La mort dont on avait l'habitude sévissait durement mais selon des règles établies : ses coups portaient principalement sur les enfants d'abord, puis sur les pauvres. Voici que celle-ci, la mort noire, frappait comme au hasard, aussi bien dans la force de l'âge ou l'opulence. Désordonnant les rapports de société et, tout de suite, les relations de travail. A la surabondance de main-d’œuvre succéda la pénurie. Ce qui restait de travailleurs accrut ses exigences. En dépit des ordonnances du roi, dont la mission était de stabiliser le prix des choses et qui croyait pouvoir le faire simplement en le disant, le salaire du maçon parisien quadrupla dans les dix années qui suivirent l'attaque. Ce fut comme une revanche des malheureux, et qui parut scandaleuse. L'hécatombe, en tout cas, atroce, soulagea le corps social de son trop-plein. Les traces abondent de villages et de hameaux qui furent en ces années désertés. Ce n'est pas signe de misère : les paysans abandonnèrent les terroirs ingrats où ils végétaient pour s'installer dans de plus fertiles où de la place s'était libérée. La population diminuant de moitié, la production certes fléchit, mais la part de capital laissée à chacun des survivants doubla. Le niveau de vie s'éleva d'un saut, à tous les étages de l'édifice social. Rien ne reste à peu près de l'équipement des hommes qui soit antérieur à la Grande Peste. Tout ce que nous pouvons en voir, en toucher aujourd'hui, les maisons, le mobilier, l'outillage, les vêtements datent d'après. Pourquoi? Parce que l'aisance nouvelle permit dès lors de bâtir en pierre ce que l'on construisait en branchages ou en torchis, de porter du drap et du linge au lieu de peaux de bêtes, d'user de coupes, d'écuelles moins dérisoires.
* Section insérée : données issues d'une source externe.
(** ** The transform registry *)

(** A name that the registry does not define and [Object.prototype] does not
    have is skipped: the value goes through unchanged. *)
Lemma apply_transform_unknown fns name d :
  own_transform name fns = None →
  mem name object_prototype_members = false →
  apply_transform fns (Some name) d = Normal d.
Proof.
  intros Hown Hproto. unfold apply_transform, lookup_transform.
  rewrite Hown, Hproto. by destruct (negb _).
Qed.

(** C8 fails on the names of [Object.prototype].  Neither registry defines
    [toString] or [__proto__], yet [transformFunctions["toString"]] is the
    inherited method: the transform stage of both routes turns a value into
    ["[object Object]"], where [identity] and a name that is defined
    nowhere keep it; and [transformFunctions["__proto__"]] is an object that
    is not callable, so the stage throws a TypeError and the route replies
    500. *)
Theorem transform_stage_inherited_names :
  own_transform "toString" ChainFetch.transformFunctions = None
  ∧ own_transform "toString" OpenFetch.transformFunctions = None
  ∧ apply_transform ChainFetch.transformFunctions (Some "toString") (JStr "hello")
    = Normal (JStr "[object Object]")
  ∧ apply_transform OpenFetch.transformFunctions (Some "toString") (JStr "hello")
    = Normal (JStr "[object Object]")
  ∧ apply_transform ChainFetch.transformFunctions (Some "identity") (JStr "hello")
    = Normal (JStr "hello")
  ∧ fst <$> fst (ChainFetch.POST signed_in
                   (answers (json_response item_text item_body)
                      (json_response done_text done_body))
                   {| ChainFetch.steps := [ step_A; step_B ];
                      ChainFetch.transforms :=
                        Some [ no_link; link_named "toString" ] |})
    = [ step_A; with_body (JStr "[object Object]") step_B ]
  ∧ fst <$> fst (ChainFetch.POST signed_in
                   (answers (json_response item_text item_body)
                      (json_response done_text done_body))
                   {| ChainFetch.steps := [ step_A; step_B ];
                      ChainFetch.transforms :=
                        Some [ no_link; link_named "identity" ] |})
    = [ step_A; with_body item_body step_B ]
  ∧ fst <$> fst (ChainFetch.POST signed_in
                   (answers (json_response item_text item_body)
                      (json_response done_text done_body))
                   {| ChainFetch.steps := [ step_A; step_B ];
                      ChainFetch.transforms :=
                        Some [ no_link; link_named "no-such-transform" ] |})
    = [ step_A; with_body item_body step_B ]
  ∧ snd (ChainFetch.POST signed_in
           (answers (json_response item_text item_body)
              (json_response done_text done_body))
           {| ChainFetch.steps := [ step_A; step_B ];
              ChainFetch.transforms :=
                Some [ no_link; link_named "__proto__" ] |})
    = Normal (ChainFetch.Json500
                (TypeError "transformFunctions[transformFn] is not a function"))
  ∧ fst <$> fst (OpenFetch.POST
                   (answers (json_response chat_text chat_body)
                      (json_response done_text done_body))
                   (hop_named "toString"))
    = [ OpenFetch.request (hop_named "toString");
        with_body (JStr "[object Object]") step_B ]
  ∧ fst <$> fst (OpenFetch.POST
                   (answers (json_response chat_text chat_body)
                      (json_response done_text done_body))
                   (hop_named "identity"))
    = [ OpenFetch.request (hop_named "identity");
        with_body (JStr "hi") step_B ].
Proof. repeat (split; [by vm_compute|]). by vm_compute. Qed.
(** The conflict arrays say what the queens on the board attack. *)
Record consistent (b : chess_board) : Prop := {
  cons_ok : board_ok b;
  cons_col : 0 <= col_j b <= n_size b;
  cons_safe : non_attacking (placed_queens b);
  cons_column : column b = flags_of (placed_queens b) (n_size b);
  cons_up :
    diagonal_up b =
      flags_of ((fun x => n_size b - 1 + x) <$> diffs (placed_queens b))
        (2 * n_size b - 1);
  cons_down :
    diagonal_down b = flags_of (sums (placed_queens b)) (2 * n_size b - 1)
}.

(** All ways to put [m] queens in [m] columns of a board with [n] rows. *)
Fixpoint boards (n : Z) (m : nat) : list (list Z) :=
  match m with
  | O => [[]]
  | S m' => r ← seqZ 0 n; (fun ext => r :: ext) <$> boards n m'
  end.

(** The number of ways to extend [qs] by [m] more columns, and by 1 to [m]
    more columns. *)
Definition completions (n : Z) (m : nat) (qs : list Z) : nat :=
  length (filter (fun ext => extends qs ext) (boards n m)).

Fixpoint partials (n : Z) (m : nat) (qs : list Z) : nat :=
  match m with
  | O => O
  | S m' => (partials n m' qs + completions n (S m') qs)%nat
  end.

(** A well-typed pair of counters: [placements] is a [uint64_t] and
    [solutions] an [int]. *)
Definition counters_ok (b : chess_board) : Prop :=
  0 <= placements b < 18446744073709551616 /\
  -2147483648 <= solutions b <= INT_MAX.

(** [b'] is [b] after a search that placed [p] queens and found [s]
    solutions: same position, same queens on the board, counters
    advanced. *)
Definition counted (b b' : chess_board) (p s : nat) : Prop :=
  same_position b b' /\
  placed_queens b' = placed_queens b /\
  placements b' = wrap_uint64 (placements b + Z.of_nat p) /\
  solutions b' = wrap_int (solutions b + Z.of_nat s).

(** The message [initialize_board] passes to [allocation_error] when its
    [k]-th allocation is refused. *)
Definition allocation_message (k : nat) : string :=
  nth k [msg_board; msg_queens; msg_column; msg_diagonal_up; msg_diagonal_down]
    EmptyString.
(** C6.  A unified cursor created over an array with the FULL-ARRAY flag.
    At each step, get-value returns the current child's value when that
    child's integer key equals the external index and null otherwise,
    get-integer and get-float then returning 0 and NaN; next increments the
    external index and advances the object cursor only when its key is
    below the new index.  With the children stored in ascending order of
    their non-negative integer keys, the cursor enumerates the indices
    0 .. length-1, yielding at each the value stored for it or the hole;
    so the array of length 5 with 10 at index 0 and 30 at index 3 yields
    the integers 10, 0, 0, 30, 0. *)
Theorem jsvIterator_full_array h length children fuel :
  let var := JsArray length children in
  jsvIteratorNew fuel h var true = Some (JSVI_FULLARRAY 0 var children) /\
  (forall index oit,
     let it := JSVI_FULLARRAY index var oit in
     let key_is_index :=
       jsvIsIntegerish_name (head oit) && (jsvGetInteger_name (head oit) =? index)%Z in
     jsvIteratorHasElement it = (index <? length)%Z /\
     jsvIteratorGetValue h it
     = (if key_is_index then jsvObjectIteratorGetValue oit else JsUndefined, h, it) /\
     (key_is_index = false ->
        jsvIteratorGetIntegerValue h it = (0%Z, it) /\
        jsvIteratorGetFloatValue h it = (NAN, it)) /\
     jsvIteratorNext h it
     = JSVI_FULLARRAY (to_int32 (index + 1)) var
         (if jsvIsIntegerish_name (head oit)
             && (jsvGetInteger_name (head oit) <? to_int32 (index + 1))%Z
          then jsvObjectIteratorNext oit else oit)) /\
  (ascending_keys 0 children -> (0 <= length < 2 ^ 31)%Z -> Z.to_nat length <= fuel ->
     jsvIteratorIntegers fuel h (JSVI_FULLARRAY 0 var children)
     = Some (map (array_integer children) (seqZ 0 length)) /\
     jsvIteratorValues fuel h (JSVI_FULLARRAY 0 var children)
     = Some (map (array_value children) (seqZ 0 length))) /\
  jsvIteratorIntegers 5 h (JSVI_FULLARRAY 0 (JsArray 5 [JsNameInt 0 10; JsNameInt 3 30])
                             [JsNameInt 0 10; JsNameInt 3 30])
  = Some [10; 0; 0; 30; 0]%Z.
Proof.
  intros var. split_and!.
  - reflexivity.
  - intros index oit it key_is_index. subst it key_is_index. split_and!.
    + reflexivity.
    + cbn [jsvIteratorGetValue].
      now destruct (jsvIsIntegerish_name (head oit)
                    && (jsvGetInteger_name (head oit) =? index)%Z).
    + intros Hhole. cbn [jsvIteratorGetIntegerValue jsvIteratorGetFloatValue].
      rewrite Hhole.
      assert (Hni : jsvIsNameInt (head oit)
                    && (jsvGetInteger_name (head oit) =? index)%Z = false).
      { destruct (head oit) as [[[i|s] v|i v]|]; simpl in *; auto. }
      now rewrite Hni.
    + cbn [jsvIteratorNext].
      now destruct (jsvIsIntegerish_name (head oit)
                    && (jsvGetInteger_name (head oit) <? to_int32 (index + 1))%Z).
  - intros Hasc Hlen Hfuel.
    pose proof (FULLARRAY_enumerate h var (Z.to_nat length) fuel 0 children Hasc) as H.
    rewrite Z2Nat.id in H by lia. apply H; simpl; lia.
  - reflexivity.
Qed.
(** * browser-controller: configuration merge, config store and Browser
    reconciliation, embedded from the Go sources.

    Conventions of the embedding:
    - a Go pointer [*T] that is only tested against [nil] and dereferenced
      is an [option T];
    - a Go [map[string]T] is a [gmap string T]; a [range] over a map visits
      the entries in an order the language leaves open, so every function
      whose result depends on that order takes a [RangeOrder];
    - a Go slice is a [list];
    - [time.Time] and [time.Duration] are nanoseconds in [Z]. *)

From stdpp Require Import gmap strings list fin_maps.
From Stdlib Require Import ZArith Permutation.

Open Scope string_scope.
Open Scope list_scope.
Open Scope Z_scope.
Open Scope nat_scope.

(** ** Iteration order of [range] over a Go map *)

Record RangeOrder := {
  visit : ∀ A : Type, list A → list A;
  visit_perm : ∀ (A : Type) (l : list A), visit A l ≡ₚ l
}.

Definition in_order : RangeOrder :=
  {| visit := λ A l, l; visit_perm := λ A l, reflexivity l |}.

Definition reversed : RangeOrder :=
  {| visit := λ A l, reverse l; visit_perm := λ A l, reverse_Permutation l |}.

(** [for k, v := range m] as the list of visited entries. *)
Definition range {A : Type} (ro : RangeOrder) (m : gmap string A) : list (string * A) :=
  visit ro _ (map_to_list m).

(** ** Kubernetes core/v1 values

    The controller copies these values and never looks inside most of them;
    the records keep the fields the sources and their tests mention. *)

Record EnvVar := { env_Name : string; env_Value : string }.
Record ContainerPort := {
  port_Name : string; port_ContainerPort : Z; port_Protocol : string; port_HostPort : Z }.
Record VolumeMount := { vm_Name : string; vm_MountPath : string }.
Record Volume := { vol_Name : string }.
Record Toleration := { tol_Key : string }.
Record HostAlias := { ha_IP : string; ha_Hostnames : list string }.
Record LocalObjectReference := { lor_Name : string }.
Record ResourceRequirements := {
  res_Limits : gmap string string; res_Requests : gmap string string }.
Record Affinity := { affinity_doc : string }.
Record PodDNSConfig := { dns_Nameservers : list string }.
Record PodSecurityContext := { psc_RunAsUser : option Z }.

(** ** apis/browserconfig/v1 *)

Record Sidecar := {
  sc_Name : string;
  sc_Image : string;
  sc_Command : option (list string);
  sc_WorkingDir : option string;
  sc_Ports : option (list ContainerPort);
  sc_Env : option (list EnvVar);
  sc_VolumeMounts : option (list VolumeMount);
  sc_ImagePullPolicy : string;
  sc_Resources : option ResourceRequirements
}.

Record Template := {
  tpl_Labels : option (gmap string string);
  tpl_Annotations : option (gmap string string);
  tpl_Env : option (list EnvVar);
  tpl_Resources : option ResourceRequirements;
  tpl_ImagePullPolicy : string;
  tpl_Volumes : option (list Volume);
  tpl_VolumeMounts : option (list VolumeMount);
  tpl_NodeSelector : option (gmap string string);
  tpl_Affinity : option Affinity;
  tpl_Tolerations : option (list Toleration);
  tpl_HostAliases : option (list HostAlias);
  tpl_InitContainers : option (list Sidecar);
  tpl_Sidecars : option (list Sidecar);
  tpl_Privileged : option bool;
  tpl_ImagePullSecrets : option (list LocalObjectReference);
  tpl_DNSConfig : option PodDNSConfig;
  tpl_SecurityContext : option PodSecurityContext;
  tpl_WorkingDir : option string
}.

Record BrowserVersionConfigSpec := {
  bv_Image : string;
  bv_Labels : option (gmap string string);
  bv_Annotations : option (gmap string string);
  bv_Env : option (list EnvVar);
  bv_Resources : option ResourceRequirements;
  bv_ImagePullPolicy : string;
  bv_Volumes : option (list Volume);
  bv_VolumeMounts : option (list VolumeMount);
  bv_NodeSelector : option (gmap string string);
  bv_Affinity : option Affinity;
  bv_Tolerations : option (list Toleration);
  bv_HostAliases : option (list HostAlias);
  bv_InitContainers : option (list Sidecar);
  bv_Sidecars : option (list Sidecar);
  bv_Privileged : option bool;
  bv_ImagePullSecrets : option (list LocalObjectReference);
  bv_DNSConfig : option PodDNSConfig;
  bv_SecurityContext : option PodSecurityContext;
  bv_WorkingDir : option string
}.

Record BrowserConfigSpec := {
  spec_Template : option Template;
  spec_Browsers : gmap string (gmap string (option BrowserVersionConfigSpec))
}.

Record BrowserConfig := {
  bc_Name : string;
  bc_Namespace : string;
  bc_Spec : BrowserConfigSpec
}.

(** *** Merge helpers *)

(** [for k, v := range src { dst[k] = v }]: the keys of one map are
    distinct, so the visiting order does not show in the result. *)
Definition copyInto (src dst : gmap string string) : gmap string string := src ∪ dst.

Definition mergeMapPtr (template override : option (gmap string string))
  : option (gmap string string) :=
  match template, override with
  | None, None => None
  | _, _ =>
      let result := ∅ in
      let result := match template with Some t => copyInto t result | None => result end in
      let result := match override with Some o => copyInto o result | None => result end in
      Some result
  end.

(** [for _, env := range l { result[env.Name] = env }] *)
Definition indexEnv (l : list EnvVar) (result : gmap string EnvVar) : gmap string EnvVar :=
  foldl (λ m env, <[env_Name env := env]> m) result l.

Definition mergeEnvPtr (ro : RangeOrder) (template override : option (list EnvVar))
  : option (list EnvVar) :=
  match template, override with
  | None, None => None
  | _, _ =>
      let result := ∅ in
      let result := match template with Some t => indexEnv t result | None => result end in
      let result := match override with Some o => indexEnv o result | None => result end in
      Some (snd <$> range ro result)
  end.

Definition firstNonNilResource (template override : option ResourceRequirements)
  : option ResourceRequirements :=
  match override with
  | Some _ => override
  | None => template
  end.

(** The shared body of the concatenating helpers: template entries, then
    override entries, and [nil] when nothing was collected. *)
Definition appendBoth {A : Type} (template override : option (list A)) : option (list A) :=
  let result := [] in
  let result := match template with Some t => result ++ t | None => result end in
  let result := match override with Some o => result ++ o | None => result end in
  if decide (length result = 0%nat) then None else Some result.

Definition mergeVolumePtr := @appendBoth Volume.
Definition mergeTolerationPtr := @appendBoth Toleration.
Definition mergeHostAliasPtr := @appendBoth HostAlias.
Definition mergeVolumeMountsPtr := @appendBoth VolumeMount.
Definition mergeLocalObjectRefPtr := @appendBoth LocalObjectReference.
Definition mergeContainerPortPtr := @appendBoth ContainerPort.
Definition mergeVolumeMountPtr := @appendBoth VolumeMount.

Definition sidecarNamed (name : string) (s : Sidecar) : bool :=
  bool_decide (sc_Name s = name).

Definition mergeSidecarPtr (template override : option (list Sidecar))
  : option (list Sidecar) :=
  match template, override with
  | None, None => None
  | Some t, None => Some ([] ++ t)
  | None, Some o => Some ([] ++ o)
  | Some t, Some o =>
      let result := [] ++ o in
      let overrideNames : gset string := list_to_set (sc_Name <$> o) in
      Some (foldl (λ result s,
                     if decide (sc_Name s ∈ overrideNames) then result
                     else result ++ [s]) result t)
  end.

Definition findTemplateSidecar (template : option (list Sidecar)) (name : string)
  : option Sidecar :=
  match template with
  | None => None
  | Some t => List.find (sidecarNamed name) t
  end.

(** [Sidecar.mergeWithTemplate] *)
Definition mergeWithTemplate (ro : RangeOrder) (s t : Sidecar) : Sidecar :=
  let command := match sc_Command s with None => sc_Command t | c => c end in
  let workingDir := sc_WorkingDir t in
  let env := mergeEnvPtr ro (sc_Env t) (sc_Env s) in
  let ports := mergeContainerPortPtr (sc_Ports t) (sc_Ports s) in
  let volumeMounts := mergeVolumeMountPtr (sc_VolumeMounts t) (sc_VolumeMounts s) in
  let resources := match sc_Resources s with None => sc_Resources t | r => r end in
  {| sc_Name := sc_Name s;
     sc_Image := sc_Image s;
     sc_Command := command;
     sc_WorkingDir := workingDir;
     sc_Ports := ports;
     sc_Env := env;
     sc_VolumeMounts := volumeMounts;
     sc_ImagePullPolicy := sc_ImagePullPolicy s;
     sc_Resources := resources |}.
(** * Contact Management System: a shallow embedding of [main.cpp]

    The program keeps a [std::vector<Contact>] in memory, loads it from
    [contacts.txt] at start-up and rewrites the whole file after every
    successful add, edit or delete.  The embedding below follows the
    source function by function: the standard-library pieces the
    program relies on ([std::getline], [std::stoi], [operator<<] on
    [int], [std::string::find], [std::remove_if]) are modelled first,
    then the program's own functions, then the theorems. *)

From Stdlib Require Import ZArith List String Ascii Bool Arith Lia.
Import ListNotations.

Local Open Scope string_scope.
Local Open Scope Z_scope.

(** ** The C++ [int] *)

Definition INT_MIN : Z := - 2 ^ 31.
Definition INT_MAX : Z := 2 ^ 31 - 1.

Definition in_int (z : Z) : Prop := INT_MIN <= z <= INT_MAX.

Definition in_intb (z : Z) : bool := (INT_MIN <=? z) && (z <=? INT_MAX).

(** Two's-complement wrap-around of a value computed in [int].  (ISO C++
    leaves signed overflow undefined; this is what the usual targets
    do.  No theorem below relies on the wrapped branch.) *)
Definition wrap_int (z : Z) : Z := (z + 2 ^ 31) mod 2 ^ 32 - 2 ^ 31.

(** ** Characters *)

Definition NL : ascii := "010"%char.
Definition TAB : ascii := "009"%char.
Definition CR : ascii := "013"%char.
Definition BAR : ascii := "|"%char.

Definition is_digit (c : ascii) : bool :=
  let n := nat_of_ascii c in (48 <=? n)%nat && (n <=? 57)%nat.

Definition digit_val (c : ascii) : Z := Z.of_nat (nat_of_ascii c) - 48.

Definition digit_char (d : Z) : ascii := ascii_of_nat (48 + Z.to_nat d).

(** [isspace] in the "C" locale: space and the controls 9 to 13. *)
Definition isspace (c : ascii) : bool :=
  let n := nat_of_ascii c in (n =? 32)%nat || ((9 <=? n)%nat && (n <=? 13)%nat).

(** Every character of [s] satisfies [p]. *)
Fixpoint str_forall (p : ascii -> bool) (s : string) : bool :=
  match s with
  | EmptyString => true
  | String c r => p c && str_forall p r
  end.

(** ** [std::stoi] *)

Inductive exception : Type :=
  | invalid_argument
  | out_of_range.

Inductive result (A : Type) : Type :=
  | Ok (a : A)
  | Throw (e : exception).

Arguments Ok {A} a.
Arguments Throw {A} e.

Fixpoint skip_space (s : string) : string :=
  match s with
  | EmptyString => EmptyString
  | String c r => if isspace c then skip_space r else s
  end.

(** The digit loop of [strtol] in base 10: stops at the first character
    that is not a digit. *)
Fixpoint strtol_digits (acc : Z) (s : string) : Z :=
  match s with
  | EmptyString => acc
  | String c r =>
      if is_digit c then strtol_digits (acc * 10 + digit_val c) r else acc
  end.

Definition starts_with_digit (s : string) : bool :=
  match s with
  | EmptyString => false
  | String c _ => is_digit c
  end.

(** [std::stoi(s)]: leading white space is skipped, then an optional
    sign, then at least one digit; what follows the digits is ignored.
    No digit: [std::invalid_argument].  A value that does not fit
    [int]: [std::out_of_range]. *)
Definition stoi (s : string) : result Z :=
  let s1 := skip_space s in
  let '(neg, s2) :=
    match s1 with
    | String c r =>
        if Ascii.eqb c "-" then (true, r)
        else if Ascii.eqb c "+" then (false, r)
        else (false, s1)
    | EmptyString => (false, s1)
    end in
  if starts_with_digit s2 then
    let v := strtol_digits 0 s2 in
    let v := if neg : bool then - v else v in
    if in_intb v then Ok v else Throw out_of_range
  else Throw invalid_argument.
(* ===== verification/_CoqProject ===== *)
-Q . S2P
Prelude.v
CStrings.v
Avl.v
Patterns.v
Libs.v
Schema.v
SchemaProps.v
UbusxAcl.v
WsubusClient.v
ClientTable.v
ClientProps.v
Rpc.v
PeerIO.v
AccessCheck.v
AccessReq.v
Session.v
SessionInv.v
SessionProps.v
Validation.v
UbusProxy.v
ProxyProps.v
ProxyConn.v
MergeProps.v
ProxySafety.v
EndToEnd.v
EventFlow.v
Mirror.v
Uproxyd.v
UproxydProps.v
HttpServe.v
WsHttp.v
DBus.v
DBusIo.v
Config.v
Main.v
Wsubus.v
DBusRpc.v
DBusRpcProps.v
DBusSession.v
DBusSessionProps.v
Lemma wp_with_method a f m Q s :
  heap _ s !! a = Some (CMethod _ m) -> Q tt (written a (CMethod _ (f m)) s) -> wp (with_method regex_t a f) Q s.
Proof. intros E HQ. unfold with_method. wp_step. eapply wp_read; [by rewrite E|]. apply wp_write; [by rewrite E|done]. Qed.

Lemma wp_with_object a f o Q s :
  heap _ s !! a = Some (CObject _ o) -> Q tt (written a (CObject _ (f o)) s) -> wp (with_object regex_t a f) Q s.
Proof. intros E HQ. unfold with_object. wp_step. eapply wp_read; [by rewrite E|]. apply wp_write; [by rewrite E|done]. Qed.

Lemma built_perm h b t s fp fp' : fp ≡ₚ fp' -> built h b t s fp -> built h b t s fp'.
Proof.
  intros Hp []. split; try done.
  - by rewrite <- Hp.
  - intros a Ha. rewrite <- Hp in Ha. auto.
  - intros a Ha. rewrite <- Hp in Ha. auto.
Qed.

Lemma built_start b t s : brk _ s = b -> schema_objects _ s = t ->
  (forall a, (b <= a)%nat -> heap _ s !! a = None) -> built (heap _ s) b t s [].
Proof. intros <- <- Hf. split; try done; [constructor|set_solver]. Qed.

Lemma built_fresh h b t s fp a : built h b t s fp -> (brk _ s <= a)%nat -> (a ∉ fp) /\ heap _ s !! a = None.
Proof.
  intros [] Ha. assert (Hn : a ∉ fp) by (intros ?%bu_new0; lia). split; [done|].
  rewrite bu_frame0 by done. apply bu_fresh0. lia.
Qed.

Lemma built_malloc h b t s fp c : built h b t s fp -> built h b t (alloced c s) (brk _ s :: fp).
Proof.
  intros Hb. pose proof (built_fresh _ _ _ _ _ (brk _ s) Hb) as [Hn _]; [done|]. destruct Hb. split; try done; cbn.
  - by constructor.
  - intros a [->|Ha]%elem_of_cons; [lia|]. apply bu_new0 in Ha. lia.
  - intros a [Hne Ha]%not_elem_of_cons. rewrite lookup_insert_ne by done. auto.
  - lia.
Qed.

Lemma built_written h b t s fp a c : built h b t s fp -> a ∈ fp -> built h b t (written a c s) fp.
Proof.
  intros [] Ha. split; try done. intros x Hx. cbn. rewrite lookup_insert_ne; [auto|]. by intros ->.
Qed.

Lemma alloced_agree c s fp : brk _ s ∉ fp -> agree (heap _ s) (heap _ (alloced c s)) fp.
Proof. intros Hn a Ha. cbn. rewrite lookup_insert_ne; [done|]. by intros <-. Qed.

Lemma written_agree a c s fp : a ∉ fp -> agree (heap _ s) (heap _ (written a c s)) fp.
Proof. intros Hn x Hx. cbn. rewrite lookup_insert_ne; [done|]. by intros ->. Qed.

(** A method with the texts of some of its fields. *)
Definition add_fields (mt : method_text) (fields : list attr) : method_text :=
  MethodText (mt_input mt ∪ (format_attr <$> field "input" fields))
    (mt_output mt ∪ (format_attr <$> field "output" fields)).

Definition add_field (mt : method_text) (f : attr) : method_text :=
  if decide (f.1 = "input") then MethodText (Some (format_attr f)) (mt_output mt)
  else if decide (f.1 = "output") then MethodText (mt_input mt) (Some (format_attr f)) else mt.

(** A string of a method after its cell was written. *)
Lemma text_at_written a c s p x : text_at (heap _ s) p x -> a ∉ option_list p -> text_at (heap _ (written a c s)) p x.
Proof. intros Ht Ha. eapply text_at_agree; [done|by apply written_agree|done]. Qed.

Lemma method_at_self h a name mt fp m :
  method_at (regex_t:=regex_t) h a name mt fp -> NoDup fp -> h !! a = Some (CMethod _ m) ->
  (a ∉ option_list (sm_input m)) /\ (a ∉ option_list (sm_output m)) /\ a ∉ option_list (sm_key m).
Proof.
  intros (m' & E & _ & _ & _ & ->) Hnd E'. rewrite E' in E. injection E as <-.
  rewrite 2!(app_assoc _ _ [a]), (app_assoc _ _ [a]) in Hnd || rewrite !app_assoc in Hnd.
  apply NoDup_app in Hnd as (_ & Hd & _).
  split_and!; intros Ha; (eapply Hd; [|by apply list_elem_of_singleton]); rewrite !elem_of_app; auto.
Qed.
(** The patterns given to [wsubus_client_path_pattern_add], first to last. *)
Fixpoint path_patterns_from (tree : list string) (ps : list string) : option (list string) :=
  match ps with
  | [] => Some tree
  | p :: ps' =>
      match wsubus_client_path_pattern_add tree p with
      | Some tree' => path_patterns_from tree' ps'
      | None => None
      end
  end.

Definition path_patterns_added (ps : list string) : option (list string) :=
  path_patterns_from [] ps.

(** One addition: the tree stays well formed and keeps covering. *)
Lemma path_pattern_add_spec tree new :
  pats_wf tree -> short new -> new <> "" ->
  exists t, wsubus_client_path_pattern_add tree new = Some t /\ pats_wf t /\
    (forall q, q ∈ t -> q = new \/ q ∈ tree) /\
    (forall q, q ∈ new :: tree -> exists q', q' ∈ t /\ broader q' q).
Proof.
  intros Hwf Hn Hne. unfold wsubus_client_path_pattern_add.
  destruct (mute_patterns_spec (S (length tree)) tree new) as (r & -> & Hr); [done..|lia|].
  destruct r as [t|t].
  - destruct Hr as (Hwf' & Hsub & Hcov & q0 & Hq0 & Hb0). exists t.
    split_and!; [done|done|by auto|]. intros q [->|Hq]%elem_of_cons; [by eauto|].
    destruct (Hcov q Hq) as (q' & [?| ->] & Hb); [by eauto|].
    exists q0. split; [done|]. intros name ?. by apply Hb0, Hb.
  - destruct Hr as ([Hwf' Hnn] & Hsub & Hcov & Hno).
    destruct (avl_insert_nomatch t new Hwf' Hn Hno) as (l' & Hl & Hwf2 & Hin).
    unfold client_path_comp. rewrite Hl. exists l'. split_and!; [done| | |].
    + split; [done|]. rewrite Forall_forall in *. intros x [->|Hx]%Hin; auto.
    + intros q [->|Hq]%Hin; auto.
    + intros q [->|Hq]%elem_of_cons.
      * exists new. split; [apply Hin; auto|]. by intros ?.
      * destruct (Hcov q Hq) as (q' & [?| ->] & Hb).
        -- exists q'. split; [apply Hin|]; auto.
        -- exists new. split; [apply Hin|]; auto.
Qed.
Elle permettait aussi à tous ces gens réduits jusqu'à présent au pain et à l'eau, de manger de la viande, de boire du vin. Deux fois moins nombreux, les manants mieux nourris supportèrent plus facilement le poids de la seigneurie. Celle-ci se concentra, car les lignages aristocratiques furent décimés comme les autres. On la voit à la fin du siècle plus solide que jamais. De même, les sujets supportèrent plus facilement le poids des pouvoirs publics. De toute évidence, la fiscalité, support de l'État moderne, n'aurait pu s'implanter aussi facilement qu'elle le fit si la Peste Noire n'était venue réduire le nombre des foyers entre lesquels se trouvait répartie la masse monétaire.
G. Duby in "Le Moyen-Âge,
de Hugues Capet à Jeanne d'Arc"
de Hugues Capet à Jeanne d'Arc"
Autre temps, autre mœurs... Mais une épidémie est toujours l'occasion de grands bouleversements.